Exercise directions: From the data below, return the exact lines starting at the line containing "Definition EINVAL : Z := 22." and ending at the line containing "Ret a => f a", both included, and nothing else.

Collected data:
(** * UniPro TX DMA engine (arch/arm/src/tsb/tsb_unipro_tx_dma.c)

    A shallow embedding of the transmit path of the Toshiba bridge UniPro
    driver: the per-CPort descriptor queues, the channel picker, the flush
    performed on a CPort reset, the DMA event handler, the transfer
    submission, the asynchronous and blocking send entry points and the
    initialisation of the channel pool.

    C objects are addressed by integers ([Z]); [0] is [NULL] where the
    source compares a pointer with [NULL].  Calls into the DMA and ATABL
    device drivers, and the callbacks handed to the driver by its users,
    are recorded in a trace; what those calls return is supplied by the
    caller of each model function. *)

From stdpp Require Import base option list gmap.
From Stdlib Require Import ZArith Lia.

Open Scope Z_scope.

(** ** Machine integers *)

(** [unsigned int], [uint32_t] and [size_t] are 32 bits wide on the
    Cortex-M3 of the bridge. *)
Definition u32 (x : Z) : Z := x `mod` 2 ^ 32.

(** ** Constants and macros defined outside the file *)

(** The values of the DMA event bits and of the DMA error code
    (nuttx/device_dma.h), the register map (tsb_unipro_es2.h), the number
    of CPorts and the build configuration are not part of the sources at
    hand; the development is parametric in them. *)
Class Platform := {
  (** CONFIG_DEBUG: whether [DEBUGASSERT] is compiled in. *)
  CONFIG_DEBUG : bool;
  (** CONFIG_ARCH_UNIPROTX_DMA_WMB *)
  CONFIG_ARCH_UNIPROTX_DMA_WMB : bool;
  (** CONFIG_ARCH_UNIPROTX_DMA_NUM_CHANNELS, the size of the channel pool. *)
  UNIPRO_DMA_CHANNEL_COUNT : Z;
  DEVICE_DMA_CALLBACK_EVENT_START : Z;
  DEVICE_DMA_CALLBACK_EVENT_COMPLETE : Z;
  DEVICE_DMA_CALLBACK_EVENT_ERROR : Z;
  DEVICE_DMA_CALLBACK_EVENT_RECOVERED : Z;
  DEVICE_DMA_CALLBACK_EVENT_DEQUEUED : Z;
  DEVICE_DMA_ERROR_DMA_FAILED : Z;
  REG_TX_BUFFER_SPACE_OFFSET_REG : Z → Z;
  unipro_cport_count : Z;
}.

(** errno.h *)
Definition OK : Z := 0.
Definition ENOMEM : Z := 12.
Definition ENODEV : Z := 19.
Definition EINVAL : Z := 22.
Definition EPIPE : Z := 32.
Definition ECONNRESET : Z := 104.

(** ** Outcomes of a C function *)

(** A function either returns, stops in a failed [DEBUGASSERT], or runs
    into behaviour the C standard leaves undefined (a dereference of
    [NULL] or of a freed or out-of-bounds object, a division by zero). *)
Inductive res (A : Type) : Type :=
  | Ret (a : A)
  | Panic
  | Undef.
Arguments Ret {A} a.
Arguments Panic {A}.
Arguments Undef {A}.

#[global] Instance res_ret : MRet res := λ A a, Ret a.
#[global] Instance res_bind : MBind res := λ A B f m,
  match m with
  | Ret a => f a
  | Panic => Panic
  | Undef => Undef
  end.

(** Reading through a pointer: undefined when the object is not there. *)
Definition deref {A} (o : option A) : res A :=
  match o with
  | Some a => Ret a
  | None => Undef
  end.

Definition DEBUGASSERT `{Platform} (b : bool) : res () :=
  if CONFIG_DEBUG && negb b then Panic else Ret ().
Lemma accepts_nullable (r : re) (s s' : str) :
  accepts r s s' -> s = [] -> nullable r = true.
Proof.
  induction 1 as [s|p c s Hc|a b s s1 s2 Ha IHa Hb IHb|a b s s1 Ha IHa|a b s s1 Hb IHb
                  |a s s1 Ha IHa|a s|p w s Hw|p c w s Hc Hw|s He];
    intros E; simpl; try reflexivity; try discriminate.
  - destruct (accepts_prefix Ha) as [m Hm]. subst s.
    symmetry in Hm. apply app_eq_nil in Hm as [_ ->].
    now rewrite IHa, IHb.
  - now rewrite IHa.
  - rewrite IHb by assumption. apply orb_true_r.
Qed.

(** A greedy repetition followed by a continuation that accepts what
    follows the longest run stops there. *)
Lemma star_bt_greedy (A : Type) (p : char -> bool) (w s : str)
  (k : str -> option A) (x : A) :
  forallb p w = true ->
  (forall c t, s = c :: t -> p c = false) ->
  k s = Some x ->
  star_bt p (w ++ s) k = Some x.
Proof.
  intros Hw Hs Hk. induction w as [|c w IH]; simpl in *.
  - destruct s as [|c t]; simpl; [assumption|].
    now rewrite (Hs c t eq_refl).
  - apply andb_prop in Hw as [Hc Hw]. now rewrite Hc, (IH Hw).
Qed.

Lemma head_of_padded (q : char -> bool) (w : str) (x : char) (rest : str) :
  (forall c, isspace c = true -> q c = false) -> q x = false ->
  forallb isspace w = true ->
  forall c t, w ++ x :: rest = c :: t -> q c = false.
Proof.
  intros Hq Hx Hw c t E. destruct w as [|y w]; simpl in *.
  - now injection E as <- _.
  - injection E as <- _. apply andb_prop in Hw as [Hy _]. auto.
Qed.

Lemma space_not_digit (c : char) : isspace c = true -> is_digit c = false.
Proof.
  intros H. destruct (is_digit c) eqn:E; [|reflexivity].
  apply digit_not_space in E. congruence.
Qed.

Lemma space_not_period (c : char) : isspace c = true -> char_eqb 46%N c = false.
Proof.
  intros H. destruct (char_eqb 46%N c) eqn:E; [|reflexivity].
  apply N.eqb_eq in E. subst c. discriminate.
Qed.

(** The number pattern removes whitespace, digits, a period and whitespace
    up to the first character that is none of them. *)
Lemma heading_number_strip (w : str) (d : char) (ds dotpart w2 : str) (x : char)
  (rest : str) :
  forallb isspace w = true -> is_digit d = true -> forallb is_digit ds = true ->
  dotpart = [] \/ dotpart = [46%N] ->
  forallb isspace w2 = true ->
  isspace x = false -> is_digit x = false -> char_eqb 46%N x = false ->
  re_match pat_heading_number (w ++ d :: ds ++ dotpart ++ w2 ++ x :: rest)
  = Some (x :: rest).
Proof.
  intros Hw Hd Hds Hdot Hw2 Hx1 Hx2 Hx3.
  assert (K3 : star_bt isspace (w2 ++ x :: rest) (fun s => Some s) = Some (x :: rest)).
  { apply star_bt_greedy; [assumption| |reflexivity].
    intros c t E. now injection E as <- _. }
  unfold re_match, pat_heading_number. cbn [seq_all bt ws_star].
  apply star_bt_greedy; [assumption| |].
  { intros c t E. injection E as <- _. now apply digit_not_space. }
  rewrite Hd. apply star_bt_greedy; [assumption| |].
  - destruct Hdot as [->| ->]; cbn [app].
    + apply head_of_padded; auto using space_not_digit.
    + intros c t E. now injection E as <- _.
  - destruct Hdot as [->| ->]; cbn [app].
    + assert (F : bt (ch ".") (w2 ++ x :: rest)
                    (fun s => star_bt isspace s (fun s0 => Some s0)) = None).
      { pose proof (@head_of_padded (char_eqb 46%N) w2 x rest space_not_period Hx3 Hw2)
          as H.
        destruct (w2 ++ x :: rest) as [|c t] eqn:E; [reflexivity|].
        unfold ch, chr. cbn [bt]. change (N_of_ascii ".") with 46%N.
        now rewrite (H c t eq_refl). }
      rewrite F. exact K3.
    + unfold ch, chr. cbn [bt]. change (N_of_ascii ".") with 46%N.
      change (char_eqb 46%N 46%N) with true. cbv iota. now rewrite K3.
Qed.

Lemma padded_unique (w w' : str) (x y : char) (r t : str) :
  forallb isspace w = true -> forallb isspace w' = true ->
  isspace x = false -> isspace y = false ->
  w ++ x :: r = w' ++ y :: t -> w = w' /\ x = y /\ r = t.
Proof.
  revert w'. induction w as [|c w IH]; intros [|c' w'] Hw Hw' Hx Hy E; simpl in *.
  - injection E as -> ->. auto.
  - injection E as -> _. apply andb_prop in Hw' as [H _]. congruence.
  - injection E as -> _. apply andb_prop in Hw as [H _]. congruence.
  - injection E as -> E. apply andb_prop in Hw as [_ Hw].
    apply andb_prop in Hw' as [_ Hw'].
    destruct (IH w' Hw Hw' Hx Hy E) as [-> [-> ->]]. auto.
Qed.

(** Without a digit after the leading whitespace the number pattern does
    not match. *)
Lemma heading_number_none (w : str) (x : char) (rest : str) :
  forallb isspace w = true -> isspace x = false -> is_digit x = false ->
  re_sub_prefix pat_heading_number (w ++ x :: rest) = w ++ x :: rest.
Proof.
  intros Hw Hx1 Hx2. unfold re_sub_prefix.
  destruct (re_match pat_heading_number (w ++ x :: rest)) as [r|] eqn:E; [|reflexivity].
  exfalso. apply re_match_sound in E as [Ha _].
  apply heading_number_digit in Ha as [w' [d [t [E [Hw' Hd]]]]].
  apply padded_unique in E as [_ [-> _]];
    try assumption; [congruence | now apply digit_not_space].
Qed.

Exercise answer:
Definition EINVAL : Z := 22.
Definition EPIPE : Z := 32.
Definition ECONNRESET : Z := 104.

(** ** Outcomes of a C function *)

(** A function either returns, stops in a failed [DEBUGASSERT], or runs
    into behaviour the C standard leaves undefined (a dereference of
    [NULL] or of a freed or out-of-bounds object, a division by zero). *)
Inductive res (A : Type) : Type :=
  | Ret (a : A)
  | Panic
  | Undef.
Arguments Ret {A} a.
Arguments Panic {A}.
Arguments Undef {A}.

#[global] Instance res_ret : MRet res := λ A a, Ret a.
#[global] Instance res_bind : MBind res := λ A B f m,
  match m with
  | Ret a => f a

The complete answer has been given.